This file is the single source of project expectations for Codex, Cursor, and other AI agents. Claude Code uses CLAUDE.md, which references this file.
dbt-artifacts-parser is a Python package that parses dbt artifacts (catalog, manifest, run-results, sources) as Python objects. Pydantic models are generated from the official dbt artifact JSON schemas (from dbt-labs/dbt-core). We do not manually edit generated parser models; we use dbt artifacts from stable dbt versions only; we support only artifacts whose JSON schemas are publicly available.
See README.md for usage and CONTRIBUTING.md for full contribution and implementation policy.

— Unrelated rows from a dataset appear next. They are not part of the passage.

Lemma summary_inv_completes r c summary d keys w :
  wf_tree w -> summary_inv w -> runs w !! r = Some c ->
  RunSummary c = controlstatus.zero -> valid_summary summary ->
  summary_inv (completed r c summary d keys w).
Proof.
  intros Hwf Hinv Hc Hzero Hvalid i g' Hg'.
  pose proof (wf_parents_below _ Hwf) as Hpb.
  destruct (same_shape_group _ _ _ _ (completed_same_shape r c summary d keys w
              Hpb Hc) Hg') as (g & Hg & _ & HG & HC).
  destruct (completed_group r c summary d keys w i g Hpb Hg)
    as (g'' & Hg'' & HS & _).
  rewrite Hg' in Hg''. injection Hg'' as <-.
  rewrite HS, <-HG, <-HC, (Hinv i g Hg). clear HS.
  destruct (wf_run_group _ Hwf _ _ Hc) as (gl & Hgl & Hrl).
  assert (ControlRuns gl <> [] \/ Groups gl <> []) as Hne.
  { left. intros Hnil. rewrite Hnil in Hrl. by apply elem_of_nil in Hrl. }
  set (R := controlstatus.sum (run_summary_of w <$> ControlRuns g)).
  set (C := controlstatus.sum (status_of w <$> Groups g)).
  (* the runs of the group *)
  assert (controlstatus.sum
            (run_summary_of (completed r c summary d keys w) <$> ControlRuns g) =
          if decide (i = Group c) then controlstatus.add R summary else R)
    as ->.
  { case_decide as Hi.
    - subst i. rewrite Hgl in Hg. injection Hg as <-.
      apply (summary_sum_bump _ _ _ r); [by eapply wf_runs_nodup|done| |].
      + rewrite run_summary_of_completed by done.
        rewrite decide_True by done. unfold run_summary_of.
        by rewrite Hc, Hzero, summary_add_zero_l.
      + intros x _ Hx. rewrite run_summary_of_completed by done.
        by rewrite decide_False.
    - apply summary_sum_same. intros x Hx.
      rewrite run_summary_of_completed by done.
      rewrite decide_False; [done|]. intros ->.
      destruct (wf_runs _ Hwf _ _ _ Hg Hx) as (c' & Hc' & Hgc').
      congruence. }
  (* the child groups *)
  destruct (chain_children_cases w (Group c) gl i g Hwf Hgl Hne Hg)
    as [(Hi & Hil & y & Hy & Hyc & Huniq)|[Hi Hnone]].
  - rewrite decide_True by done. rewrite decide_False by done.
    assert (controlstatus.sum
              (status_of (completed r c summary d keys w) <$> Groups g) =
            controlstatus.add C summary) as ->.
    { apply (summary_sum_bump _ _ _ y); [by eapply wf_nodup|done| |].
      - rewrite status_of_completed by done. by rewrite decide_True.
      - intros y' Hy' Hne'. rewrite status_of_completed by done.
        rewrite decide_False; [done|]. by apply Huniq. }
    by rewrite summary_add_assoc.
  - assert (controlstatus.sum
              (status_of (completed r c summary d keys w) <$> Groups g) = C)
      as ->.
    { apply summary_sum_same. intros y Hy.
      rewrite status_of_completed by done.
      rewrite decide_False; [done|]. by apply Hnone. }
    destruct Hi as [Hi| ->].
    + rewrite decide_False by done. rewrite decide_False; [done|].
      intros ->. apply Hi. apply ancestors_self. by eexists.
    + rewrite decide_True by (apply ancestors_self; by eexists).
      rewrite decide_True by done.
      rewrite !summary_add_assoc. f_equal. apply summary_add_comm.
Qed.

Run from the repository root.
- Setup:
make setup— installs dependencies and pre-commit hooks. - Test:
make test - Lint:
make lint(runs pre-commit on all files) - Build:
make build— clean, lint, test, then build the package.

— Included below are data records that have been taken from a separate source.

(** X14 on the update of client 1, order 5, on the table keyed by
    [ClientID]. *)
Lemma updateInstallments_200_echoes_the_request_witness :
  exists clientId orderId payload installments idoc c o,
    parseInt "1" = VNum clientId
    /\ parseInt "5" = VNum orderId
    /\ sample_parse six_text = inr payload
    /\ get_prop payload "installments" = inr installments
    /\ JSON_stringify installments = inr idoc
    /\ VObj [("success", VBool true); ("clientId", VNum 1);
             ("orderId", VNum 5); ("installments", VNum 6)]
       = VObj [("success", VBool true); ("clientId", VNum clientId);
               ("orderId", VNum orderId); ("installments", idoc)]
    /\ [UpdateItemCommand "apigateway-lambda-db"
          [("ClientID", AV_N 1); ("OrderId", AV_N 5)]
          [SET "Installments" ":installments"; SET "UpdatedAt" ":updatedAt"]
          None
          [(":installments", AV_N 6);
           (":updatedAt", AV_S "2023-11-14T22:13:20.000Z")]
          "ALL_NEW"]
       = [c]
    /\ dynamodb_send c {| props := part_000.table; items := [] |}
       = (inr o,
          {| props := part_000.table;
             items := [[("ClientID", AV_N 1); ("OrderId", AV_N 5);
                        ("Installments", AV_N 6);
                        ("UpdatedAt", AV_S "2023-11-14T22:13:20.000Z")]] |}).
Proof.
  apply (updateInstallments_200_echoes_the_request DynamoDB dynamodb_send
           {| props := part_000.table; items := [] |} sample_parse
           part_000.TABLE_NAME (update_event "1" "5" six_text) sample_env
           {| statusCode := 200; headers := json_headers;
              body_json := VObj [("success", VBool true);
                                 ("clientId", VNum 1);
                                 ("orderId", VNum 5);
                                 ("installments", VNum 6)] |}).
  - vm_compute. reflexivity.
  - reflexivity.
Defined.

- Follow the implementation policy in CONTRIBUTING.md: no manual changes to generated Pydantic models; use the download and generate scripts for any parser updates.

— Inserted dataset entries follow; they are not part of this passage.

(** * Trusted SOS backend of khidmaty-mobile: a shallow embedding.

    The cloud functions [sendSos] and [setMyPhoneNumber]
    (src/screens/IncomingSosScreen.tsx, server part) and the client-side
    trust-graph writes ([createRequest], [cancelRequest] in the trusted
    contacts screen, [respond] in IncomingRequestsScreen.tsx), modelled
    over an explicit Firestore store. *)

From Stdlib Require Import ZArith String Ascii Bool Lia.
From stdpp Require Import base gmap strings list.

Open Scope string_scope.
Open Scope list_scope.
Open Scope Z_scope.

(** ** Helpers shared by the cloud functions *)

(** JS [String.prototype.trim] on the ASCII whitespace characters
    (tab, LF, VT, FF, CR, space). *)
Definition is_ws (c : ascii) : bool :=
  let n := nat_of_ascii c in
  (Nat.eqb n 32 || (Nat.leb 9 n && Nat.leb n 13))%bool.

Fixpoint drop_ws (l : list ascii) : list ascii :=
  match l with
  | [] => []
  | c :: r => if is_ws c then drop_ws r else l
  end.

Definition trim (s : string) : string :=
  string_of_list_ascii
    (rev (drop_ws (rev (drop_ws (list_ascii_of_string s))))).

(** [cleanString(v)]: a non-string value (here [None]) reads as [""]. *)
Definition cleanString (v : option string) : string :=
  match v with
  | Some s => trim s
  | None => ""
  end.

(** JS truthiness of a string. *)
Definition truthy (s : string) : bool := negb (String.eqb s "").

(** [chunk(items, size)]: consecutive slices of [max 1 size] items. *)
Fixpoint chunk_fuel {A} (fuel n : nat) (items : list A) : list (list A) :=
  match fuel with
  | O => []
  | S f =>
      match items with
      | [] => []
      | _ => firstn n items :: chunk_fuel f n (skipn n items)
      end
  end.

Definition chunk {A} (items : list A) (size : nat) : list (list A) :=
  chunk_fuel (length items) (Nat.max 1 size) items.

(** Error codes of [HttpsError]; [Internal] is what the callable
    framework reports for any other rejected promise. *)
Inductive HttpsErrorCode :=
| Unauthenticated
| InvalidArgument
| ResourceExhausted
| NotFound
| PermissionDenied
| FailedPrecondition
| AlreadyExists
| Internal.

(** ** Firestore documents *)

(** [sos_rate/{uid}]. [count] holds the value of
    [Math.max(0, Math.trunc(Number(count)))] before the [max]: a
    non-finite stored count reads as 0. *)
Record RateDoc := mkRateDoc {
  windowStart : option Z;   (* millis of the stored Timestamp *)
  count : Z
}.

(** [sos_events/{id}]; coordinates are carried as opaque stored values. *)
Record SosEvent := mkSosEvent {
  senderUid : option string;
  message : option string;
  lat : option Z;
  lon : option Z;
  createdAt : option Z
}.

(** [users/{uid}] (the fields used here). *)
Record UserDoc := mkUserDoc {
  phone : option string;
  phoneUpdatedAt : option Z;
  userUpdatedAt : option Z
}.

(** [phone_index/{phone}]. *)
Record PhoneIndexDoc := mkPhoneIndexDoc {
  pi_uid : option string;
  pi_createdAt : option Z;
  pi_updatedAt : option Z
}.

(** [trusted/{owner}/contacts/{trusted}]: the owner's outgoing record. *)
Record ContactDoc := mkContactDoc {
  c_status : string;
  c_requestedAt : option Z;
  c_respondedAt : option Z;
  c_ownerUid : string;
  c_trustedUid : string;
  c_trustedEmail : option string;
  c_trustedPhone : option string
}.

(** [incoming/{trusted}/requests/{owner}]: the trusted account's
    incoming record. *)
Record RequestDoc := mkRequestDoc {
  r_status : string;
  r_requestedAt : option Z;
  r_respondedAt : option Z;
  r_ownerUid : string;
  r_trustedUid : string;
  r_ownerEmail : option string
}.

(** [devices/{uid}/tokens/{deviceId}]. *)
Record DeviceDoc := mkDeviceDoc {
  expoPushToken : option string;
  webPushToken : option string
}.

(** A document reference [devices/{uid}/tokens/{deviceId}]. *)
Abbreviation DocRef := (string * string)%type.

Record Store := mkStore {
  users : gmap string UserDoc;
  phone_index : gmap string PhoneIndexDoc;
  sos_rate : gmap string RateDoc;
  sos_events : gmap string SosEvent;
  trusted : gmap (string * string) ContactDoc;    (* key (owner, trusted) *)
  incoming : gmap (string * string) RequestDoc;   (* key (trusted, owner) *)
  devices : gmap DocRef DeviceDoc                 (* key (uid, deviceId) *)
}.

- Parser codegen: download schemas with dev/download_dbt_schemas.sh, then generate classes with dev/generate_parser_classes.sh.
When updating or adding parsers (syncing with dbt-core, regenerating Pydantic models):
- Download first:
bash dev/download_dbt_schemas.sh [--ref REF] [artifact_type] [version ...] - Then generate:
bash dev/generate_parser_classes.sh [artifact_type] [version ...]
Artifact types: catalog, manifest, run-results, sources. Omit arguments to process all types and versions. If the user specifies a ref (e.g. branch), pass --ref REF only to the download script.
A project skill dbt-parser-refresh encodes this workflow in detail. Skills live in .claude/skills/ (Cursor and Claude Code). Codex users: this repo provides .agents/skills as a symlink to .claude/skills, so the same skill is available there.